Vaccinations Guide »

Your child will have a number of regular vaccination appointments to attend during the first year alone, and these are all important as they offer him or her invaluable protection against potent viruses and bacteria. Attending these appointments and ensuring that your child sticks to the NHS’ immunization time table is of the utmost importance, however if your child’s health isn’t at its best you may worry about whether or not you should go ahead with a vaccination. In this article we look at whether or not you should go ahead with a vaccine if your child has an illness or allergies.

Should I go ahead with a vaccination if my child is sick?

Generally if your child is a little bit unwell with, for example, a cold or a cough, you should go ahead with your appointment as per usual.
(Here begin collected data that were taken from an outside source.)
(** What the ticker, an administrator or an owner starts. *)
Inductive cleaning :=
| Tick (now clock : time)
| OfInput (batchID : string) (clock : time)
| OfOutput (batchID : string) (clock : time)
| OfOwner (owner : BatchImageOwner) (batchID : string) (clock : time).
Definition start (c : cleaning) : ST world unit :=
  match c with
  | Tick now clock => _ ← RunOnce now clock; mret tt
  | OfInput b clock => _ ← CleanupInput b clock; mret tt
  | OfOutput b clock => _ ← CleanupOutput b clock; mret tt
  | OfOwner owner b clock => _ ← DeleteOutputsForOwner owner b clock; mret tt
  end.
(** Each over a connection of its own. *)
Definition afterCleaning (w : BatchJobs.store * rest) (c : cleaning * list fault) : BatchJobs.store * rest :=
  let '(_, ((s, _), r)) := start c.1 ((w.1, c.2), w.2) in (s, r).

Lemma fair_get {A} s0 (m : ST (BatchJobs.store * list fault) (result goerror BatchImageJob)) (k : BatchImageJob -> ST world (result goerror A)) (w : world) :
  (forall s fs r s' fs', m (s, fs) = (r, (s', fs')) -> s' = s /\ match r with Ok job => exists b, jobs s !! b = Some job | Err _ => True end) ->
  wellKeyed s0 -> fair s0 w -> (forall job (w : world), readSince s0 job -> fair s0 w -> fair s0 (k job w).2) -> fair s0 ((job ←? onDB m; k job) w).2.
Proof.
  intros Hm Hk Hw Hc. destruct w as [[s fs] r]. rewrite bindDB_ok. destruct (m (s, fs)) as [x [s1 fs1]] eqn:E. apply Hm in E as [-> E].
  destruct x as [job|e]; [|exact Hw]. destruct E as [b E]. apply Hc; [by eapply row_readSince|exact Hw].
Qed.
Lemma getJob_reads b s fs r s' fs' : GetBatchImageJobByBatchID b (s, fs) = (r, (s', fs')) ->
  s' = s /\ match r with Ok job => exists b, jobs s !! b = Some job | Err _ => True end.
Proof. intros E. apply getJob_cases in E as [-> E]. split; [done|]. destruct r; eauto. Qed.
Lemma getOwned_reads uid key b s fs r s' fs' : GetBatchImageJobByBatchIDForOwner uid key b (s, fs) = (r, (s', fs')) ->
  s' = s /\ match r with Ok job => exists b, jobs s !! b = Some job | Err _ => True end.
Proof. intros E. apply getOwned_cases in E as [-> E]. split; [done|]. destruct r; eauto. Qed.
Lemma tick_fair s0 now clock (w : world) : wellKeyed s0 -> fair s0 w -> fair s0 (RunOnce now clock w).2.
Proof.
  intros Hk Hw. unfold RunOnce. cbv zeta. destruct w as [[s fs] [q [p l]]]. rewrite bindDB.
  pose proof (listJobs_readSince s0 l) as Hlist. unfold ListBatchImageJobsDueForInputCleanup.
  match goal with |- context [listJobs ?c ?k ?n (s, fs)] => pose proof (Hlist c k n s fs Hk Hw) as H1; destruct (listJobs c k n (s, fs)) as [x [s1 fs1]] end.
  destruct H1 as [-> H1]. cbn [fst snd]. destruct x as [inputs|e]; [|exact Hw]. rewrite bind_run.
  pose proof (cleanupJobs_fair s0 CleanupTargetInput clock inputs (mkCleaned 0 0 0) ((s, fs1), (q, (p, l))) H1 Hw) as H2.
  destruct (cleanupJobs _ _ _ _ _) as [res [[s2 fs2] [q2 [p2 l2]]]]. cbn [fst snd] in *. rewrite bindDB. unfold ListBatchImageJobsDueForOutputCleanup.
  match goal with |- context [listJobs ?c ?k ?n (s2, fs2)] => pose proof (listJobs_readSince s0 l2 c k n s2 fs2 Hk H2) as H3; destruct (listJobs c k n (s2, fs2)) as [y [s3 fs3]] end.
  destruct H3 as [-> H3]. cbn [fst snd]. destruct y as [outputs|e]; [|exact H2]. rewrite bind_run.
  pose proof (cleanupJobs_fair s0 CleanupTargetOutput clock outputs res ((s2, fs3), (q2, (p2, l2))) H3 H2) as H4.
  by destruct (cleanupJobs _ _ _ _ _) as [res2 w4].
Qed.
Lemma start_fair s0 c (w : world) : wellKeyed s0 -> fair s0 w -> fair s0 (start c w).2.
Proof.
  intros Hk Hw. assert (Hd : forall A (m : ST world A), fair s0 (m w).2 -> fair s0 ((_ ← m; mret tt) w).2) by (intros A m H; rewrite bind_run; by destruct (m w)).
  destruct c as [now clock|b clock|b clock|owner b clock]; apply Hd.
  - by apply tick_fair.
  - apply fair_get; [apply getJob_reads|done|done|]. intros job w1 Hr Hw1. by apply cleanupJob_fair.
  - apply fair_get; [apply getJob_reads|done|done|]. intros job w1 Hr Hw1. by apply cleanupJob_fair.
  - apply fair_get; [apply getOwned_reads|done|done|]. intros job w1 Hr Hw1. destruct (_ || _); [done|]. destruct (negb _); [done|]. rewrite bind_run.
    pose proof (fair_event s0 (BatchID job) "manual_output_delete_requested" w1 Hw1) as H. destruct (appendCleanupEvent _ _ w1) as [x w2]. cbn [fst snd] in *. rewrite bind_ok_eq.
    pose proof (cleanupJob_fair s0 job CleanupTargetOutput clock w2 Hr H) as H2. destruct (cleanupJob _ _ _ w2) as [[u|e] w3]; [|exact H2]. cbn [fst snd] in H2.
    apply fair_get; [apply getOwned_reads|done|exact H2|done].
Qed.

(** Files are recorded as deleted only when they are, and are deleted only of batches that have ended.
    Whatever rounds of the clean-up, deletions by owners and single clean-ups happen, under any faults of
    the database: a batch whose input or output is marked as deleted since was deleted at its provider, or
    the provider did not have it any more; its status changed at most from completed to output deleted,
    and then its output was; the terms of every batch are as they were; and the provider was told to delete
    files only of batches that had ended. *)
Theorem deleted_at_provider s0 q p (h : list (cleaning * list fault)) : wellKeyed s0 ->
  let '(s, (_, (_, l))) := foldl afterCleaning (s0, (q, (p, []))) h in
  (forall b row, jobs s0 !! b = Some row -> exists row', jobs s !! b = Some row' /\ cleaned l b row row') /\
  (forall b target, (b, target) ∈ l -> hadEnded s0 b).
Proof.
  intros Hk. assert (H : forall h (w : BatchJobs.store * rest), fair s0 ((w.1, []), w.2) -> fair s0 (((foldl afterCleaning w h).1, []), (foldl afterCleaning w h).2)).
  { clear h. induction h as [|[c fs] h IH]; intros [s r] Hw; [exact Hw|]. cbn [foldl]. apply IH. unfold afterCleaning. cbn [fst snd].
    pose proof (start_fair s0 c ((s, fs), r) Hk Hw) as H. by destruct (start c _) as [u [[s1 fs1] r1]]. }
  specialize (H h (s0, (q, (p, []))) (onlyCleaned_refl s0)). destruct (foldl _ _ h) as [s [q' [p' l]]]. destruct H as [H1 _ H3]. split; [exact H1|exact H3].
Qed.
End History.

(** ** Examples *)

#[local] Existing Instances dyadicMoney demoPublic demoProviders.
Definition demoDone : BatchImageJob :=
  { demoJob BatchImageJobStatusCompleted 1 2 with ProviderInputRef := Some "files/9"; OutputExpiresAt := Some 3; FinishedAt := Some 2 }.
Definition demoCompleted : BatchJobs.store := demoBatches demoDone demoFunds.
Lemma demo_keyed : wellKeyed demoCompleted.
Proof. intros b row H. change (({["imgbatch_1" := demoDone]} : gmap string BatchImageJob) !! b = Some row) in H. apply lookup_singleton_Some in H as [<- <-]. reflexivity. Qed.
(** The first round loses the connection when it marks the input, the second deletes both. *)
Definition demoRounds : list (cleaning * list fault) := [(Tick (100 * Hour) 7, [NoFault; NoFault; FailBefore lost]); (Tick (100 * Hour) 8, [])].
Lemma deleted_at_provider_witness :
  let '(s, (_, (_, l))) := foldl (afterCleaning (Q := unit)) (demoCompleted, (tt, (0, []))) demoRounds in
  (exists row, jobs s !! "imgbatch_1" = Some row /\ job_Status row = BatchImageJobStatusOutputDeleted /\ InputDeletedAt row = Some 8 /\ OutputDeletedAt row = Some 7) /\
  l = [("imgbatch_1", CleanupTargetInput); ("imgbatch_1", CleanupTargetOutput); ("imgbatch_1", CleanupTargetInput)] /\ hadEnded demoCompleted "imgbatch_1".
Proof.
  pose proof (deleted_at_provider (Q := unit) demoCompleted tt 0 demoRounds demo_keyed) as H.
  assert (E : let '(s, (_, (_, l))) := foldl (afterCleaning (Q := unit)) (demoCompleted, (tt, (0, []))) demoRounds in
    (exists row, jobs s !! "imgbatch_1" = Some row /\ job_Status row = BatchImageJobStatusOutputDeleted /\ InputDeletedAt row = Some 8 /\ OutputDeletedAt row = Some 7) /\
    l = [("imgbatch_1", CleanupTargetInput); ("imgbatch_1", CleanupTargetOutput); ("imgbatch_1", CleanupTargetInput)])
    by (clear; vm_compute; split; [eexists; repeat split|reflexivity]).
  destruct (foldl _ _ _) as [s [u [p l]]]. destruct E as [E1 E2]. split; [exact E1|]. split; [exact E2|]. destruct H as [_ H]. apply (H _ CleanupTargetInput). rewrite E2. by left.
Defined.
(** Batches whose clean-up always fails keep their place: as many as a round takes keep
    all later ones from being cleaned. *)
Definition oneByOne : PublicEnv := {|
  config := mkConfig true 0 0 0 0 0 0 "" "" 0 1; localOffset := localOffset; provider_named := provider_named; GetByID := GetByID;
  listAccounts := listAccounts; schedulable := schedulable; GetByIDLite := GetByIDLite; GetByUserAndGroup := GetByUserAndGroup;
  ModelUnitPrice := ModelUnitPrice; column2010 := column2010; column104 := column104; textOf := textOf |}.
Definition demoStuck : BatchJobs.store :=
  { demoCompleted with jobs := {["imgbatch_1" := { demoDone with job_AccountID := None; InputDeletedAt := Some 3 };
                                 "imgbatch_2" := { demoDone with job_ID := 2; BatchID := "imgbatch_2"; OutputExpiresAt := Some 4; InputDeletedAt := Some 3 }]} }.
Lemma blocked_behind :
  let after n := (foldl (afterCleaning (penv := oneByOne) (Q := unit)) (demoStuck, (tt, (0, []))) (repeat (Tick (100 * Hour) (100 * Hour), []) n)).1 in
  map (fun n => OutputDeletedAt <$> jobs (after n) !! "imgbatch_2") [1; 5; 25]%nat = [Some None; Some None; Some None].
Proof. vm_compute. reflexivity. Qed.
If however, your baby is suffering from a fever then you should delay the appointment until they have recovered.

This is because a vaccine stimulates the immune system (your body’s natural defences) into preparing itself for any future infections. If your child’s immune system is already busy dealing with an infection, then a vaccine won’t have its desired effects, and can even be potentially hazardous to your child’s health.

Fortunately the nurse or doctor performing the vaccination will watch out for any signs that might suggest the vaccination should be delayed or avoided, so if you are in doubt then chatting to your doctor or nurse about your concerns is always the best way forward.

There are some conditions which warrant more care and attention. Bleeding disorders like haemophilia and seizures or fits are signs that you should report to your doctor immediately, and are definite signs that your child should probably not undergo a vaccination without a doctor’s examination and approval.

Should I go ahead with a vaccination if my child has allergies?

Having allergies is not a sign that your child will have an allergic reaction to a particular vaccine. They usually have nothing to do with the vaccination process, although if you are really concerned then you should talk to your doctor to put yourself at ease.

Food allergies, skin allergies, and asthma are the most common allergies and these do not influence whether or not a baby should have a vaccination.

Taking a young child to be immunised is never an easy process as no child, regardless of age, will be pleased with an injection. Unfortunately the bulk of childhood vaccinations are delivered via injection, making it important that children are adequately immunised against disease whenever possible. Fortunately the NHS has compiled some general advice for parents immunising their kids.

Dressing for the occasions

It may sound strange, but dressing appropriately for a vaccination can make the whole process much more comfortable and a lot easier. Wearing many layers of clothing, or tight clothing with plenty of straps and buttons, can make vaccinating quite awkward.

Remember that children under 1 year of age typically receive an injection in the thigh, while children above this age will receive their jab in the arm. Dressing your kids with this in mind can make the process much quicker. You are advised to choose clothes that are loose and roll up easily.

Keeping calm

It is important to keep calm throughout the vaccination appointment, even though it is perfectly normal to feel a bit agitated or anxious when your child is being vaccinated. This anxiety is often sensed by children, and this can cause them to be agitated.

Remember that doctors and nurses are highly trained in the delivery of a number of treatments, many of which are far more complicated than a simple injection. Many practice nurses and GPs deliver injections daily for the length of their careers, and become very skilled in delivering vaccinations quickly and with a minimum of fuss or pain.

If you are taking a young child in for a vaccination your nurse will usually ask you to hold him or her on your knee, this is often calming and allows the nurse or doctor to deliver a vaccine quickly, sometimes without your baby even noticing.

Key to having a smooth vaccination appointment and keeping calm throughout is arriving in good time. There is little worse than having to rush to get to an appointment, and the stress of having to do so will undoubtedly rub off on your baby and make the whole experience less than pleasant.

If your children are old enough to understand a conversation about vaccination, explaining the process to them can be a good way to prepare them for the appointment. If they know what to expect, and understand that vaccination is for their own good, chances are they will find the process more bearable and make it easier for you too.

Painkillers

It is generally not advised to give your child any kind of medication prior to a vaccination appointment, however over the counter paracetamol or ibuprofen can help to manage the post-vaccination side effects. Many children can develop a mild fever or feel some pain and swelling around the needle wound, and over the counter painkillers can help resolve these minor side effects.

Allergies

Serious allergic reactions to vaccines are very rare, but they can happen. It is important that you inform your GP or practice nurse about any and all allergies your child might have. This includes any reactions to previous vaccines, or to particular food stuffs like eggs. Some vaccines contain pathogens that have been grown in chicken eggs and children suffering from an egg allergy may react badly to its presence in the vaccine.

Ultimately the key to a smooth vaccination appointment with children of virtually any age is to try and relax. Your anxiety, although perfectly natural, can make your child feel anxious, and keeping them relaxed will definitely help make the whole process much smoother.